TOKYO (AP) — The Latest on Day 22 at the Rugby World Cup (all times local):

10 p.m.

World Rugby has rebuked Scotland for trying to force Rugby World Cup organizers to guarantee its decisive pool match with host Japan is played on Sunday.

Scotland needs to beat unbeaten Japan to reach the quarterfinals, while Japan could advance to its first quarterfinal with a draw. The match is scheduled for Yokohama, which is expected to be hit hard on Saturday by Typhoon Hagibis.

The two matches in the area on Saturday, New Zealand-Italy and France-England, were cancelled for safety reasons. Cancelled matches are logged as draws in the standings.
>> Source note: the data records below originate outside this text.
(* ===== verification/Discover.v ===== *)
(** * The default route: [internal/packet/discover.go]

    The gateway's hardware address is asked for by ARP. The capture goroutine,
    the timers, the context and the goroutine that waits for the answer take
    their steps in any order; a run is the list of the steps that were taken. *)

From S2P Require Import Prelude GoIO GoNet NetText Writer.

Local Open Scope string_scope.
Local Open Scope list_scope.
Local Open Scope Z_scope.

(** ** Packets: the ARP layer of a captured packet, when it has one *)
Record arp : Type := mkArp {
  Operation : Z; SourceHwAddress : bytes; SourceProtAddress : bytes;
}.
Definition ARPRequest : Z := 1.
Definition ARPReply : Z := 2.
Definition packet : Type := option arp.

(** What [sendARPRequest] asks for. *)
Record arp_request : Type := mkArpRequest {
  req_DstMAC : bytes; req_SrcMAC : bytes; req_SrcIP : option IP; req_DstIP : option IP;
}.
Definition sendARPRequest (srcMAC : bytes) (srcIP dstIP : IP) : arp_request :=
  mkArpRequest (replicate 6 255) srcMAC (To4 srcIP) (To4 dstIP).

(** ** [captureARPReply], one packet: [Some] when it sends an address and ends *)
Definition capture (gwIP : IP) (p : packet) : option bytes :=
  match p with
  | None => None
  | Some a =>
    if negb (Operation a =? ARPReply) then None
    else if IP_Equal (SourceProtAddress a) gwIP then Some (SourceHwAddress a)
    else None
  end.

(** ** [resolveGatewayMAC] *)
Inductive step : Type :=
| SPacket (p : packet)   (* the capture goroutine reads a packet *)
| SClosed                (* its packet source ends *)
| SWake                  (* the 100 ms before the first request are over *)
| STick                  (* every 500 ms *)
| SRecv                  (* the waiting goroutine takes the address *)
| SDone.                 (* the context is done *)

Record arp_state : Type := mkArpState {
  capturing : bool;              (* the capture goroutine still runs *)
  macCh : option bytes;          (* the channel of capacity one *)
  probing : bool;                (* the first request was sent *)
  requests : nat;                (* requests sent *)
}.
Definition arp_start : arp_state := mkArpState true None false 0.

Definition ErrTimedOut : error := ErrText "resolve gateway MAC: timed out".

(** A step that is not enabled in a state changes nothing. *)
Definition arp_step (ctxErr : error) (gwIP : IP) (st : step) (s : arp_state) :
    arp_state + outcome error bytes :=
  match st with
  | SPacket p =>
    if capturing s then
      match capture gwIP p with
      | Some mac => inl (mkArpState false (Some mac) (probing s) (requests s))
      | None => inl s
      end
    else inl s
  | SClosed => inl (mkArpState false (macCh s) (probing s) (requests s))
  | SWake => inl (if probing s then s else mkArpState (capturing s) (macCh s) true (S (requests s)))
  | STick => inl (if probing s then mkArpState (capturing s) (macCh s) true (S (requests s)) else s)
  | SRecv =>
    if probing s then match macCh s with Some mac => inr (Ok mac) | None => inl s end else inl s
  | SDone => inr (Err (if probing s then ErrTimedOut else ctxErr))
  end.

Fixpoint arp_run (ctxErr : error) (gwIP : IP) (steps : list step) (s : arp_state) : outcome error bytes :=
  match steps with
  | [] => Diverge
  | st :: steps =>
    match arp_step ctxErr gwIP st s with
    | inl s => arp_run ctxErr gwIP steps s
    | inr r => r
    end
  end.

Section Discover.
Context {NT : NetText}.

(** An interface of [net.Interfaces] and its addresses. *)
Inductive if_addr : Type := IPNetAddr (ip : IP) | OtherIfAddr.
Record interface : Type := mkInterface {
  Name : string; HardwareAddr : option bytes; Addrs : outcome error (list if_addr);
}.

Record discover_env : Type := mkDiscoverEnv {
  DiscoverGateway : outcome error IP;
  DiscoverInterface : outcome error IP;
  Interfaces : outcome error (list interface);
  NewHandle : interface → option error;
  ctx_err : error;
  steps : list step;
}.
Variable e : discover_env.

Definition resolveGatewayMAC (iface : interface) (localIP gwIP : IP) : outcome error bytes :=
  match To4 localIP, To4 gwIP with
  | Some _, Some gwIP4 =>
    match NewHandle e iface with
    | Some er => Err (ErrWrap ("open pcap handle on " +:+ Name iface +:+ ": ") er)
    | None => arp_run (ctx_err e) gwIP4 (steps e) arp_start
    end
  | _, _ => Err (ErrText "non-IPv4 gateway not supported")
  end.

Definition addr_is (localIP : IP) (a : if_addr) : bool :=
  match a with IPNetAddr ip => IP_Equal ip localIP | OtherIfAddr => false end.

(** An interface whose addresses cannot be read is passed over. *)
Definition has_addr (localIP : IP) (i : interface) : bool :=
  match Addrs i with Ok addrs => existsb (addr_is localIP) addrs | _ => false end.

Definition findIfaceByIP (localIP : IP) : outcome error interface :=
  match Interfaces e with
  | Ok ifaces =>
    match find (has_addr localIP) ifaces with
    | Some i => Ok i
    | None => Err (ErrText ("no interface found for " +:+ IP_String localIP))
    end
  | Err er => Err (ErrWrap "net.Interfaces: " er)
  | Panic => Panic
  | Diverge => Diverge
  end.

(** The route: the interface, the gateway and its hardware address. *)
Record default_route : Type := mkDefaultRoute {
  Iface : interface; Gateway : IP; gw_MAC : option bytes;
}.

Definition wrap_err {A} (msg : string) (m : outcome error A) : outcome error A :=
  match m with Err er => Err (ErrWrap msg er) | r => r end.

Definition DiscoverRoute (needsPcap : bool) : outcome error default_route :=
  gwIP ← wrap_err "discover gateway: " (DiscoverGateway e);
  localIP ← wrap_err "discover interface: " (DiscoverInterface e);
  iface ← findIfaceByIP localIP;
  if needsPcap then
    mac ← resolveGatewayMAC iface localIP gwIP;
    Ok (mkDefaultRoute iface gwIP (Some mac))
  else Ok (mkDefaultRoute iface gwIP None).
End Discover.

(** ** What a run returns *)

(** An answer of the gateway with hardware address [mac]. *)
Definition answers (gwIP : IP) (mac : bytes) (p : packet) : Prop :=
  ∃ a, p = Some a ∧ Operation a = ARPReply ∧ IP_Equal (SourceProtAddress a) gwIP = true ∧
    SourceHwAddress a = mac.

Lemma capture_spec gwIP p mac : capture gwIP p = Some mac ↔ answers gwIP mac p.
Proof.
  unfold capture, answers. destruct p as [a |]; [| split; [done | by intros (? & ? & _)]].
  destruct (Z.eqb_spec (Operation a) ARPReply); simpl; [| split; [done | naive_solver]].
  destruct (IP_Equal _ _) eqn:E; [| split; [done |]; intros (? & [= <-] & _ & ? & _); congruence].
  split; [intros [= <-]; by exists a | by intros (? & [= <-] & _ & _ & <-)].
Qed.

(** A step after the answer is in the channel, until it is taken. *)
Definition keeps (st : step) : bool := match st with SRecv | SDone => false | _ => true end.

Lemma arp_run_sound ctxErr gwIP steps s mac :
  arp_run ctxErr gwIP steps s = Ok mac →
  macCh s = Some mac ∨ ∃ p, SPacket p ∈ steps ∧ answers gwIP mac p.
Proof.
  revert s. induction steps as [| st steps IH]; intros s H; [done |]. cbn [arp_run] in H.
  destruct (arp_step ctxErr gwIP st s) as [s' | r] eqn:E.
  - apply IH in H. destruct H as [H | (p & Hp & Ha)]; [| right; exists p; split; [by right | done]].
    destruct st as [p | | | | |]; simpl in E.
    + destruct (capturing s); [| injection E as <-; by left].
      destruct (capture gwIP p) as [m |] eqn:Ec; injection E as <-; [| by left].
      simpl in H. injection H as ->. right. exists p. split; [by left | by apply capture_spec].
    + injection E as <-. by left.
    + injection E as <-. left. by destruct (probing s).
    + injection E as <-. left. by destruct (probing s).
    + left. destruct (probing s); [destruct (macCh s) eqn:Em; [done |] |]; injection E as <-; congruence.
    + done.
  - subst r. destruct st as [p | | | | |]; simpl in E; try done.
    + by destruct (capturing s); [destruct (capture gwIP p) |].
    + left. destruct (probing s); [| done]. destruct (macCh s); [| done]. by injection E as [= ->].
Qed.

Lemma arp_run_defined ctxErr gwIP steps s :
  SDone ∈ steps → defined (arp_run ctxErr gwIP steps s).
Proof.
  revert s. induction steps as [| st steps IH]; intros s Hd; [by apply elem_of_nil in Hd |]. cbn [arp_run].
  apply elem_of_cons in Hd as [<- | Hd]; [by simpl |].
  destruct (arp_step ctxErr gwIP st s) as [s' | r] eqn:E; [by apply IH |].
  destruct st; simpl in E; repeat case_match; by simplify_eq.
Qed.

(** Once the address is in the channel and a request was sent, it is delivered. *)
Lemma arp_run_recv ctxErr gwIP mid post s mac :
  macCh s = Some mac → capturing s = false → (probing s = true ∨ SWake ∈ mid) → forallb keeps mid = true →
  arp_run ctxErr gwIP (mid ++ SRecv :: post) s = Ok mac.
Proof.
  revert s. induction mid as [| st mid IH]; intros s Hm Hc Hp Hk.
  { destruct Hp as [Hp | Hp%elem_of_nil]; [| done]. simpl. by rewrite Hp, Hm. }
  cbn [forallb] in Hk. apply andb_prop in Hk as [Hk1 Hk]. cbn [arp_run app].
  destruct Hp as [Hp | [<- | Hp]%elem_of_cons].
  - destruct st; try done; simpl; rewrite ?Hc, ?Hp; apply IH; simpl; auto.
  - simpl. destruct (probing s) eqn:Hps; apply IH; simpl; auto.
  - destruct st; try done; simpl; rewrite ?Hc; try destruct (probing s) eqn:?; apply IH; simpl; auto.
Qed.

Lemma arp_run_waits ctxErr gwIP pre rest s :
  capturing s = true → macCh s = None →
  (∀ p, SPacket p ∈ pre → capture gwIP p = None) → SDone ∉ pre → SClosed ∉ pre →
  ∃ s', arp_run ctxErr gwIP (pre ++ rest) s = arp_run ctxErr gwIP rest s' ∧
    capturing s' = true ∧ macCh s' = None ∧ (probing s = true ∨ SWake ∈ pre → probing s' = true).
Proof.
  revert s. induction pre as [| st pre IH]; intros s Hc Hm Hp Hd Hcl.
  { exists s. split_and!; [done | done | done |]. by intros [? | ?%elem_of_nil]. }
  apply not_elem_of_cons in Hd as [Hd1 Hd]. apply not_elem_of_cons in Hcl as [Hc1 Hcl].
  assert (∀ s', capturing s' = true → macCh s' = None → (probing s = true ∨ st = SWake → probing s' = true) →
    arp_step ctxErr gwIP st s = inl s' → ∃ s2,
    arp_run ctxErr gwIP (st :: pre ++ rest) s = arp_run ctxErr gwIP rest s2 ∧
    capturing s2 = true ∧ macCh s2 = None ∧ (probing s = true ∨ SWake ∈ st :: pre → probing s2 = true)) as Hgo.
  { intros s' H1 H2 H3 H4. cbn [arp_run]. rewrite H4.
    destruct (IH s' H1 H2) as (s2 & ? & ? & ? & Hpr); [by intros p ?; apply Hp; right | done | done |].
    exists s2. split; [done |]. split; [done |]. split; [done |].
    intros [? | [? | ?]%elem_of_cons]; auto. }
  cbn [app]. destruct st as [p | | | | |]; try done.
  - apply (Hgo s); [done | done | naive_solver |]. simpl. rewrite Hc.
    by rewrite (Hp p) by by left.
  - apply (Hgo (if probing s then s else mkArpState (capturing s) (macCh s) true (S (requests s))));
      [by destruct (probing s) | by destruct (probing s) | | done].
    by destruct (probing s) eqn:?.
  - apply (Hgo (if probing s then mkArpState (capturing s) (macCh s) true (S (requests s)) else s));
      [by destruct (probing s) | by destruct (probing s) | | done].
    destruct (probing s) eqn:?; naive_solver.
  - apply (Hgo s); [done | done | naive_solver |]. simpl. rewrite Hm. by destruct (probing s).
Qed.

(** C39. Resolving the gateway's hardware address. The context's deadline ends
    it; an address it returns was in an ARP reply whose sender was the gateway,
    never in a request or in another host's reply; and the first such reply
    that is captured is returned, however packets and timers interleave, if
    the deadline does not come first. *)
Theorem gateway_mac_sound ctxErr gwIP :
  (∀ steps, SDone ∈ steps → defined (arp_run ctxErr gwIP steps arp_start)) ∧
  (∀ steps mac, arp_run ctxErr gwIP steps arp_start = Ok mac →
     ∃ p, SPacket p ∈ steps ∧ answers gwIP mac p) ∧
  (∀ pre p mid post mac, answers gwIP mac p →
     (∀ q, SPacket q ∈ pre → ∀ m, ¬ answers gwIP m q) → SDone ∉ pre → SClosed ∉ pre →
     SWake ∈ pre ++ mid → forallb keeps mid = true →
     arp_run ctxErr gwIP (pre ++ SPacket p :: mid ++ SRecv :: post) arp_start = Ok mac).
Proof.
  split; [| split].
  - intros steps. apply arp_run_defined.
  - intros steps mac H. apply arp_run_sound in H as [H | H]; done.
  - intros pre p mid post mac Ha%capture_spec Hpre Hd Hc Hw Hk.
    destruct (arp_run_waits ctxErr gwIP pre (SPacket p :: mid ++ SRecv :: post) arp_start)
      as (s & -> & Hcap & Hm & Hp); [done | done | | done | done |].
    { intros q Hq. destruct (capture gwIP q) as [m |] eqn:E; [| done].
      apply capture_spec in E. by apply Hpre in E. }
    cbn [arp_run arp_step]. rewrite Hcap, Ha. apply arp_run_recv; [done | done | | done].
    simpl. apply elem_of_app in Hw as [Hw | Hw]; auto.
Qed.

Section Route.
Context {NT : NetText}.

(** The route found is the one of the local address: the interface has it, the
    gateway is the one discovered, and its hardware address is known exactly
    when packets are to be captured. *)
Lemma DiscoverRoute_found (e : discover_env) (needsPcap : bool) (r : default_route) :
  DiscoverRoute e needsPcap = Ok r →
  ∃ localIP, DiscoverInterface e = Ok localIP ∧ DiscoverGateway e = Ok (Gateway r) ∧
    has_addr localIP (Iface r) = true ∧
    (if needsPcap then is_Some (gw_MAC r) else gw_MAC r = None).
Proof.
  unfold DiscoverRoute. intros H.
  destruct (DiscoverGateway e) as [gwIP | | |]; try done. cbn [wrap_err mbind outcome_bind] in H.
  destruct (DiscoverInterface e) as [localIP | | |]; try done. cbn [wrap_err mbind outcome_bind] in H.
  destruct (findIfaceByIP e localIP) as [iface | | |] eqn:Hf; try done. cbn [mbind outcome_bind] in H.
  assert (has_addr localIP iface = true) as Hi.
  { unfold findIfaceByIP in Hf. destruct (Interfaces e); try done.
    destruct (find _ _) eqn:Hfind; [| done]. injection Hf as <-. by apply find_some in Hfind as [_ ?]. }
  exists localIP. split; [done |]. destruct needsPcap; [| by injection H as <-].
  destruct (resolveGatewayMAC e iface localIP gwIP); try done. injection H as <-. by split_and!.
Qed.
End Route.

(** ** Witness: a request and another host's reply are passed over *)
Definition router : IP := [192; 168; 0; 1].
Definition router_reply : packet := Some (mkArp ARPReply [1; 2; 3; 4; 5; 6] router).
Definition noise_packets : list step :=
  [SPacket None; SPacket (Some (mkArp ARPRequest [9; 9; 9; 9; 9; 9] router)); SWake;
   SPacket (Some (mkArp ARPReply [7; 7; 7; 7; 7; 7] [192; 168; 0; 9]))].

Lemma gateway_mac_sound_witness :
  arp_run EOF router (noise_packets ++ SPacket router_reply :: [STick] ++ SRecv :: []) arp_start =
    Ok [1; 2; 3; 4; 5; 6].
Proof.
  apply (proj2 (proj2 (gateway_mac_sound EOF router))).
  - by eexists.
  - intros q Hq m (a & -> & Ho & Hs & _). unfold noise_packets in Hq.
    repeat (apply elem_of_cons in Hq as [Hq | Hq];
      [first [discriminate Hq | injection Hq as ->; first [discriminate Ho | discriminate Hs]] |]).
    by apply elem_of_nil in Hq.
  - by vm_compute; intros H; repeat (apply elem_of_cons in H as [H | H]); [.. | apply elem_of_nil in H].
  - by vm_compute; intros H; repeat (apply elem_of_cons in H as [H | H]); [.. | apply elem_of_nil in H].
  - simpl. set_solver.
  - done.
Defined.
The Scots reacted with a statement expecting “contingency plans” from organizers to ensure their pool game goes ahead, despite there being no allowance for contingency plans for any pool games that have to be called off. The Scots then reportedly threatened legal action on Friday if their match with Japan is cancelled.
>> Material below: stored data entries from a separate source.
(* ===== verification/Tui.v ===== *)
(** * The terminal interface: the log view of [cmd/spoofdpi/tui.go]

    The model's state without what is drawn: the log lines, the filter and the
    input line. The lines the viewport shows are kept before they are wrapped to
    its width. The transfer rates, the spinner and the layout are left out. *)

From S2P Require Import Prelude GoStrings.

Local Open Scope string_scope.
Local Open Scope list_scope.

Record model : Type := mkModel {
  logs : list string;
  filteredLogs : list string;
  ready : bool;
  filterInput : string;
  activeFilter : string;
  inputMode : bool;
  content : list string;        (* of the viewport *)
}.

Definition initialModel : model := mkModel [] [] false "" "" false [].

Definition filterLogs (logs : list string) (f : string) : list string :=
  if decide (f = "") then logs else filter (λ l, Contains l f = true) logs.

(** A key other than Ctrl+C by its name or text; a log line; the window's size. *)
Inductive msg : Type := KeyMsg (key : string) | LogMsg (line : string) | WindowSizeMsg.

Definition updateViewport (m : model) : model :=
  if ready m
  then mkModel (logs m) (filteredLogs m) true (filterInput m) (activeFilter m) (inputMode m) (filteredLogs m)
  else m.

Definition set_input (input : string) (mode : bool) (m : model) : model :=
  mkModel (logs m) (filteredLogs m) (ready m) input (activeFilter m) mode (content m).
Definition set_filter (f : string) (m : model) : model :=
  mkModel (logs m) (filterLogs (logs m) f) (ready m) (filterInput m) f false (content m).

(** [s[:len(s)-1]] *)
Definition drop_last (s : string) : string := String.substring 0 (String.length s - 1) s.

(** Keys that are not commands are typed while the input line is open. *)
Definition typed (key : string) (m : model) : model :=
  if inputMode m then set_input (filterInput m +:+ key) true m else m.

Definition on_key (key : string) (m : model) : model :=
  if decide (key = "enter") then
    if inputMode m then updateViewport (set_filter (filterInput m) m) else m
  else if decide (key = "esc") then
    if inputMode m then set_input "" false m
    else if decide (activeFilter m ≠ "") then updateViewport (set_filter "" m)
    else m
  else if decide (key = "backspace") then
    if inputMode m && bool_decide (filterInput m ≠ "") then set_input (drop_last (filterInput m)) true m else m
  else if decide (key = "R") then
    if negb (inputMode m) then
      updateViewport (mkModel [] (filterLogs [] (activeFilter m)) (ready m) (filterInput m) (activeFilter m)
                        false (content m))
    else typed key m
  else if decide (key = "f") then
    if negb (inputMode m) then set_input "" true m else typed key m
  else typed key m.

Definition maxLogs : nat := 5000.
(** [l[len(l)-maxLogs:]] when the list is longer *)
Definition keep_last (l : list string) : list string :=
  if decide (maxLogs < length l)%nat then drop (length l - maxLogs) l else l.

Definition on_log (line : string) (m : model) : model :=
  let logs' := logs m ++ [line] in
  let filtered' := if bool_decide (activeFilter m = "") || Contains line (activeFilter m)
                   then filteredLogs m ++ [line] else filteredLogs m in
  updateViewport (mkModel (keep_last logs') (keep_last filtered') (ready m) (filterInput m) (activeFilter m)
                    (inputMode m) (content m)).

(** The first size creates the viewport with the unfiltered lines. *)
Definition on_size (m : model) : model :=
  if negb (ready m)
  then mkModel (logs m) (filteredLogs m) true (filterInput m) (activeFilter m) (inputMode m) (logs m)
  else updateViewport m.

Definition Update (x : msg) (m : model) : model :=
  match x with
  | KeyMsg key => on_key key m
  | LogMsg line => on_log line m
  | WindowSizeMsg => on_size m
  end.

Inductive reachable : model → Prop :=
| Reach_start : reachable initialModel
| Reach_step x m : reachable m → reachable (Update x m).

(** ** The invariant *)
Definition shown (f : string) (l : string) : Prop := Contains l f = true.
#[export] Instance shown_dec f l : Decision (shown f l) := decide (Contains l f = true).

Record tui_inv (m : model) : Prop := {
  inv_nofilter : activeFilter m = "" → filteredLogs m = logs m;
  inv_match : Forall (shown (activeFilter m)) (filteredLogs m);
  inv_recent : ∃ older, filteredLogs m = older ++ filter (shown (activeFilter m)) (logs m);
  inv_logs : (length (logs m) <= maxLogs)%nat;
  inv_filtered : (length (filteredLogs m) <= maxLogs)%nat;
}.

Lemma Contains_empty l : Contains l "" = true.
Proof. by destruct l. Qed.

Lemma filter_shown_empty (l : list string) : filter (shown "") l = l.
Proof.
  induction l as [| x l IH]; [done |]. rewrite filter_cons_True by apply Contains_empty. by rewrite IH.
Qed.

Lemma filterLogs_shown (l : list string) f : filterLogs l f = filter (shown f) l.
Proof. unfold filterLogs. case_decide as H; [by rewrite H, filter_shown_empty | done]. Qed.

Lemma keep_last_length l : (length (keep_last l) <= maxLogs)%nat.
Proof. unfold keep_last. case_decide; [rewrite length_drop |]; lia. Qed.

Lemma keep_last_suffix l : ∃ p, l = p ++ keep_last l.
Proof.
  unfold keep_last. case_decide; [| by exists []]. exists (take (length l - maxLogs) l).
  by rewrite take_drop.
Qed.

(** A short end of a list is an end of the part that is kept. *)
Lemma keep_last_end (older l : list string) : (length l <= maxLogs)%nat → ∃ older', keep_last (older ++ l) = older' ++ l.
Proof.
  intros Hl. unfold keep_last. case_decide; [| by eexists]. rewrite length_app.
  exists (drop (length older + length l - maxLogs) older). rewrite drop_app_le by lia. done.
Qed.

Lemma filter_keep_last f (l older : list string) :
  ∃ older', keep_last (older ++ filter (shown f) l) = older' ++ filter (shown f) (keep_last l).
Proof.
  destruct (keep_last_suffix l) as [p Hp].
  assert (filter (shown f) l = filter (shown f) p ++ filter (shown f) (keep_last l)) as ->
    by (rewrite <- filter_app; by f_equal).
  rewrite app_assoc.
  apply keep_last_end. etrans; [apply length_filter | apply keep_last_length].
Qed.

Lemma set_filter_inv f m : (length (logs m) <= maxLogs)%nat → tui_inv (set_filter f m).
Proof.
  intros Hl. split; cbn [set_filter activeFilter filteredLogs logs]; rewrite ?filterLogs_shown.
  - intros ->. apply filter_shown_empty.
  - apply Forall_forall. by intros x [? _]%list_elem_of_filter.
  - by exists [].
  - done.
  - etrans; [apply length_filter | done].
Qed.

Lemma updateViewport_inv m : tui_inv m → tui_inv (updateViewport m).
Proof. intros [? ? ? ? ?]. unfold updateViewport. destruct (ready m); by split. Qed.

Lemma on_log_inv line m : tui_inv m → tui_inv (on_log line m).
Proof.
  intros [Hn Hm [older Hr] Hl Hf]. apply updateViewport_inv.
  assert ((if bool_decide (activeFilter m = "") || Contains line (activeFilter m)
           then filteredLogs m ++ [line] else filteredLogs m) =
          older ++ filter (shown (activeFilter m)) (logs m ++ [line])) as Heq.
  { rewrite filter_app, app_assoc, <- Hr.
    destruct (Contains line (activeFilter m)) eqn:Hc.
    - rewrite orb_true_r. by rewrite filter_cons_True.
    - rewrite filter_cons_False by (unfold shown; by rewrite Hc). rewrite orb_false_r.
      case_bool_decide as He; [by rewrite He, Contains_empty in Hc | by rewrite app_nil_r]. }
  split; cbn [activeFilter filteredLogs logs]; rewrite ?Heq.
  - intros He. rewrite <- Heq, bool_decide_true by done. simpl. by rewrite Hn.
  - rewrite <- Heq. destruct (keep_last_suffix (if bool_decide (activeFilter m = "") ||
      Contains line (activeFilter m) then filteredLogs m ++ [line] else filteredLogs m)) as [p Hp].
    rewrite Heq in *. assert (Forall (shown (activeFilter m)) (older ++ filter (shown (activeFilter m)) (logs m ++ [line])))
      as Hall.
    { rewrite filter_app, app_assoc, <- Hr. apply Forall_app. split; [done |].
      apply Forall_forall. by intros x [? _]%list_elem_of_filter. }
    rewrite Hp in Hall. by apply Forall_app in Hall as [_ ?].
  - apply filter_keep_last.
  - apply keep_last_length.
  - apply keep_last_length.
Qed.

Lemma on_key_inv key m : tui_inv m → tui_inv (on_key key m).
Proof.
  intros H. assert (∀ i b, tui_inv (set_input i b m)) as Hi by (intros i b; by destruct H; split).
  assert (tui_inv (typed key m)) as Ht by (unfold typed; by destruct (inputMode m)).
  assert (∀ f, tui_inv (updateViewport (set_filter f m))) as Hset
    by (intros f; apply updateViewport_inv, set_filter_inv, H).
  unfold on_key. repeat case_decide; try done; repeat case_match; try done.
  apply updateViewport_inv. split; cbn [activeFilter filteredLogs logs]; rewrite ?filterLogs_shown; try done.
  - by exists [].
  - simpl. unfold maxLogs. lia.
  - simpl. unfold maxLogs. lia.
Qed.

(** The log view. Whatever keys are pressed and lines arrive, the lines that
    are shown match the active filter, all matching lines that are kept are
    shown, in order, at most 5000 lines are kept of either list, and without a
    filter the lines shown are the lines kept; once the window's size is known,
    an update of the filter or of the lines is on the screen. *)
Theorem reachable_inv (m : model) (x : msg) : reachable m →
  tui_inv m ∧ (ready m = true → match x with LogMsg _ => content (Update x m) = filteredLogs (Update x m)
                               | _ => content m = filteredLogs m → content (Update x m) = filteredLogs (Update x m)
                               end).
Proof.
  intros Hm. split.
  - induction Hm as [| y m Hm IH].
    + split; try done; [by exists [] | simpl; unfold maxLogs; lia..].
    + destruct y as [key | line |]; cbn [Update]; [by apply on_key_inv | by apply on_log_inv |].
      unfold on_size. destruct (ready m); simpl; [by apply updateViewport_inv | by destruct IH; split].
  - intros Hr. destruct x as [key | line |]; cbn [Update].
    + intros Hc. unfold on_key, typed, updateViewport, set_input, set_filter. cbn [ready]. rewrite Hr.
      repeat case_decide; try done; by repeat case_match.
    + unfold on_log, updateViewport. cbn [ready]. by rewrite Hr.
    + intros _. unfold on_size, updateViewport. by rewrite Hr.
Qed.

(** ** Witnesses *)
Definition typed_model : model :=
  foldl (λ m x, Update x m) initialModel
    [WindowSizeMsg; LogMsg "dns ok"; KeyMsg "f"; KeyMsg "d"; KeyMsg "n"; KeyMsg "enter"; LogMsg "tcp"].

Lemma reachable_inv_witness :
  reachable typed_model ∧ logs typed_model = ["dns ok"; "tcp"] ∧ filteredLogs typed_model = ["dns ok"] ∧
  tui_inv typed_model.
Proof.
  assert (reachable typed_model) as H by (repeat apply Reach_step; apply Reach_start).
  split; [done |]. split; [by vm_compute |]. split; [by vm_compute |].
  apply (reachable_inv typed_model WindowSizeMsg H).
Defined.

(** The names of keys that are not commands are typed into the filter too. *)
Lemma key_names_typed (m : model) :
  inputMode m = true → filterInput (Update (KeyMsg "up") m) = filterInput m +:+ "up".
Proof. intros H. unfold Update, on_key, typed. by rewrite H. Qed.

(** Backspace cuts one byte, so a two-byte character is left incomplete. *)
Lemma backspace_cuts_byte :
  let e_acute := String (Ascii.ascii_of_nat 195) (String (Ascii.ascii_of_nat 169) "") in
  filterInput (Update (KeyMsg "backspace") (set_input e_acute true initialModel)) =
    String (Ascii.ascii_of_nat 195) "".
Proof. by vm_compute. Qed.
“It is disappointing that the Scottish Rugby Union should make such comments,” World Rugby said in a statement, “at a time when we are doing everything we can to enable all Sunday’s matches to take place as scheduled, and when there is a real and significant threat to public safety owing to what is predicted to be one of the largest and most destructive typhoons to hit Japan since 1958.”

World Rugby noted that Scotland, like all other 19 teams, signed the terms of participation agreeing that if a match can’t be played on the day it is scheduled, then it will not be postponed to the following day and will be considered cancelled.

The governing body said it looked into breaking the terms and rescheduling all eight matches from Friday to Sunday, but “the complexity of team movements for eight matches, meant that an even-handed application was just not possible without putting safety at risk. Therefore, it was the fair and correct decision for all teams to maintain the position outlined in the terms of participation.”

World Rugby said it wouldn’t comment further because “we are fully focused on the safety of everyone and this weekend’s matches.”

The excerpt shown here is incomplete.